(* ===== verification/RouteRules.v ===== *)
(** The rule file of the route engine: internal/route/rules.go.  The parser of
    [rules.txt] with its errors, a printer to state the round trip, the file
    operations (first write of the template, loading, atomic replacement) over
    a map of files, and one tick of the polling watcher.  Calls of the watcher
    that read the file at different moments take one file system each, so that
    an editor may act between any two of them. *)

From Stdlib Require Import ZArith Lia Strings.Byte.
From stdpp Require Import base numbers list gmap.
From S2P Require Import Prelude GoStrings GoNet NetAddr Crypto NonceCache.

Local Open Scope Z_scope.
Local Open Scope go_scope.

(** * Rules *)

Definition ActionProxy : bytes := bs "proxy".
Definition ActionDirect : bytes := bs "direct".
Definition ActionReject : bytes := bs "reject".

Definition KindGeoSite : bytes := bs "geosite".
Definition KindGeoIP : bytes := bs "geoip".
Definition KindDomain : bytes := bs "domain".
Definition KindDefault : bytes := bs "default".

Record Rule : Type := mkRule {
  Action : bytes;
  Kind : bytes;
  Value : bytes;
}.

#[export] Instance Rule_eq_dec : EqDecision Rule.
Proof. solve_decision. Defined.

Definition validActions (a : bytes) : bool := bool_decide (a ∈ [ActionProxy; ActionDirect; ActionReject]).

Definition validKinds (k : bytes) : bool := bool_decide (k ∈ [KindGeoSite; KindGeoIP; KindDomain]).

Definition c_newline : byte := z2b 10.
Definition c_hash : byte := z2b 35.
Definition default_prefix : bytes := bs "default:".

Definition is_default (r : Rule) : bool := bool_decide (Kind r = KindDefault).

Section Parser.
Context {U : GoUnicode}.

(** A [default:] line: [rest] is what follows the prefix, [rules] the rules
    before it. *)
Definition parse_default (lineNo : Z) (rest : bytes) (rules : list Rule) : res Rule :=
  let action := ToLower (TrimSpace rest) in
  if negb (validActions action)
  then Err (Errorf "第 %d 行 default 行为 %q 非法（仅支持 proxy/direct/reject）" [lineNo]) else
  if existsb is_default rules
  then Err (Errorf "第 %d 行：default 只能声明一次（已有 %s）" [lineNo])
  else Ok (mkRule action KindDefault []).

(** A line [action,kind:value]. *)
Definition parse_rule (lineNo : Z) (line : bytes) : res Rule :=
  let '(actionPart, condPart, ok) := Cut line c_comma in
  if negb ok
  then Err (Errorf "第 %d 行格式错误：缺少逗号分隔的 `行为,条件`（行内容: %q）" [lineNo]) else
  let action := ToLower (TrimSpace actionPart) in
  if negb (validActions action)
  then Err (Errorf "第 %d 行行为 %q 非法（仅支持 proxy 或 direct）" [lineNo]) else
  let cond := TrimSpace condPart in
  let '(kind, value, ok) := Cut cond c_colon in
  if negb ok
  then Err (Errorf "第 %d 行条件 %q 非法（缺少 `:` 前缀，如 geosite:google）" [lineNo]) else
  let kind := ToLower (TrimSpace kind) in
  if negb (validKinds kind)
  then Err (Errorf "第 %d 行条件类型 %q 非法（仅支持 geosite / geoip / domain）" [lineNo]) else
  let value := TrimSpace value in
  if is_empty value
  then Err (Errorf "第 %d 行条件值不能为空（格式: %s:<name>）" [lineNo])
  else Ok (mkRule action kind value).

(** The body of the loop: the rules after the line. *)
Definition parse_line (lineNo : Z) (raw : bytes) (rules : list Rule) : res (list Rule) :=
  let line := TrimSpace raw in
  if is_empty line || HasPrefix line [c_hash] then Ok rules else
  let '(rest, found) := CutPrefix (ToLower line) default_prefix in
  if found then let! r := parse_default lineNo rest rules in Ok (rules ++ [r])
  else let! r := parse_rule lineNo line in Ok (rules ++ [r]).

Fixpoint parse_lines (lines : list bytes) (lineNo : Z) (rules : list Rule) : res (list Rule) :=
  match lines with
  | [] => Ok rules
  | raw :: lines' => let! rules := parse_line lineNo raw rules in parse_lines lines' (lineNo + 1) rules
  end.

Definition ParseRules (rulesText : bytes) : res (list Rule) :=
  parse_lines (Split rulesText c_newline) 1 [].

End Parser.

(** The text of a list of rules, one line each. *)
Definition print_rule (r : Rule) : bytes :=
  if is_default r then default_prefix ++ Action r
  else Action r ++ c_comma :: Kind r ++ c_colon :: Value r.

Definition print_rules (rules : list Rule) : bytes := Join (map print_rule rules) c_newline.

(** * Files *)

Record file : Type := mkFile { f_data : bytes; f_mtime : Z; f_readable : bool }.

Abbreviation fsys := (gmap bytes file).

Inductive os_error : Type := ErrNotExist | ErrPermission.

Definition os_err (e : os_error) : error :=
  match e with
  | ErrNotExist => Errorf "file does not exist" []
  | ErrPermission => Errorf "permission denied" []
  end.

Definition os_Stat (fs : fsys) (path : bytes) : file + os_error :=
  match fs !! path with Some f => inl f | None => inr ErrNotExist end.

Definition os_ReadFile (fs : fsys) (path : bytes) : bytes + os_error :=
  match fs !! path with
  | Some f => if f_readable f then inl (f_data f) else inr ErrPermission
  | None => inr ErrNotExist
  end.

Definition dirOf (path : bytes) : bytes :=
  let i := LastIndexByte path c_slash in
  if 0 <=? i then take (Z.to_nat i) path else bs ".".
* * * * * * * * *
__Assigned task__. Give every line above again, word for word.

__Answer box__.
(* ===== verification/RouteRules.v ===== *)
(** The rule file of the route engine: internal/route/rules.go.  The parser of
    [rules.txt] with its errors, a printer to state the round trip, the file
    operations (first write of the template, loading, atomic replacement) over
    a map of files, and one tick of the polling watcher.  Calls of the watcher
    that read the file at different moments take one file system each, so that
    an editor may act between any two of them. *)

From Stdlib Require Import ZArith Lia Strings.Byte.
From stdpp Require Import base numbers list gmap.
From S2P Require Import Prelude GoStrings GoNet NetAddr Crypto NonceCache.

Local Open Scope Z_scope.
Local Open Scope go_scope.

(** * Rules *)

Definition ActionProxy : bytes := bs "proxy".
Definition ActionDirect : bytes := bs "direct".
Definition ActionReject : bytes := bs "reject".

Definition KindGeoSite : bytes := bs "geosite".
Definition KindGeoIP : bytes := bs "geoip".
Definition KindDomain : bytes := bs "domain".
Definition KindDefault : bytes := bs "default".

Record Rule : Type := mkRule {
  Action : bytes;
  Kind : bytes;
  Value : bytes;
}.

#[export] Instance Rule_eq_dec : EqDecision Rule.
Proof. solve_decision. Defined.

Definition validActions (a : bytes) : bool := bool_decide (a ∈ [ActionProxy; ActionDirect; ActionReject]).

Definition validKinds (k : bytes) : bool := bool_decide (k ∈ [KindGeoSite; KindGeoIP; KindDomain]).

Definition c_newline : byte := z2b 10.
Definition c_hash : byte := z2b 35.
Definition default_prefix : bytes := bs "default:".

Definition is_default (r : Rule) : bool := bool_decide (Kind r = KindDefault).

Section Parser.
Context {U : GoUnicode}.

(** A [default:] line: [rest] is what follows the prefix, [rules] the rules
    before it. *)
Definition parse_default (lineNo : Z) (rest : bytes) (rules : list Rule) : res Rule :=
  let action := ToLower (TrimSpace rest) in
  if negb (validActions action)
  then Err (Errorf "第 %d 行 default 行为 %q 非法（仅支持 proxy/direct/reject）" [lineNo]) else
  if existsb is_default rules
  then Err (Errorf "第 %d 行：default 只能声明一次（已有 %s）" [lineNo])
  else Ok (mkRule action KindDefault []).

(** A line [action,kind:value]. *)
Definition parse_rule (lineNo : Z) (line : bytes) : res Rule :=
  let '(actionPart, condPart, ok) := Cut line c_comma in
  if negb ok
  then Err (Errorf "第 %d 行格式错误：缺少逗号分隔的 `行为,条件`（行内容: %q）" [lineNo]) else
  let action := ToLower (TrimSpace actionPart) in
  if negb (validActions action)
  then Err (Errorf "第 %d 行行为 %q 非法（仅支持 proxy 或 direct）" [lineNo]) else
  let cond := TrimSpace condPart in
  let '(kind, value, ok) := Cut cond c_colon in
  if negb ok
  then Err (Errorf "第 %d 行条件 %q 非法（缺少 `:` 前缀，如 geosite:google）" [lineNo]) else
  let kind := ToLower (TrimSpace kind) in
  if negb (validKinds kind)
  then Err (Errorf "第 %d 行条件类型 %q 非法（仅支持 geosite / geoip / domain）" [lineNo]) else
  let value := TrimSpace value in
  if is_empty value
  then Err (Errorf "第 %d 行条件值不能为空（格式: %s:<name>）" [lineNo])
  else Ok (mkRule action kind value).

(** The body of the loop: the rules after the line. *)
Definition parse_line (lineNo : Z) (raw : bytes) (rules : list Rule) : res (list Rule) :=
  let line := TrimSpace raw in
  if is_empty line || HasPrefix line [c_hash] then Ok rules else
  let '(rest, found) := CutPrefix (ToLower line) default_prefix in
  if found then let! r := parse_default lineNo rest rules in Ok (rules ++ [r])
  else let! r := parse_rule lineNo line in Ok (rules ++ [r]).

Fixpoint parse_lines (lines : list bytes) (lineNo : Z) (rules : list Rule) : res (list Rule) :=
  match lines with
  | [] => Ok rules
  | raw :: lines' => let! rules := parse_line lineNo raw rules in parse_lines lines' (lineNo + 1) rules
  end.

Definition ParseRules (rulesText : bytes) : res (list Rule) :=
  parse_lines (Split rulesText c_newline) 1 [].

End Parser.

(** The text of a list of rules, one line each. *)
Definition print_rule (r : Rule) : bytes :=
  if is_default r then default_prefix ++ Action r
  else Action r ++ c_comma :: Kind r ++ c_colon :: Value r.

Definition print_rules (rules : list Rule) : bytes := Join (map print_rule rules) c_newline.

(** * Files *)

Record file : Type := mkFile { f_data : bytes; f_mtime : Z; f_readable : bool }.

Abbreviation fsys := (gmap bytes file).

Inductive os_error : Type := ErrNotExist | ErrPermission.

Definition os_err (e : os_error) : error :=
  match e with
  | ErrNotExist => Errorf "file does not exist" []
  | ErrPermission => Errorf "permission denied" []
  end.

Definition os_Stat (fs : fsys) (path : bytes) : file + os_error :=
  match fs !! path with Some f => inl f | None => inr ErrNotExist end.

Definition os_ReadFile (fs : fsys) (path : bytes) : bytes + os_error :=
  match fs !! path with
  | Some f => if f_readable f then inl (f_data f) else inr ErrPermission
  | None => inr ErrNotExist
  end.

Definition dirOf (path : bytes) : bytes :=
  let i := LastIndexByte path c_slash in
  if 0 <=? i then take (Z.to_nat i) path else bs ".".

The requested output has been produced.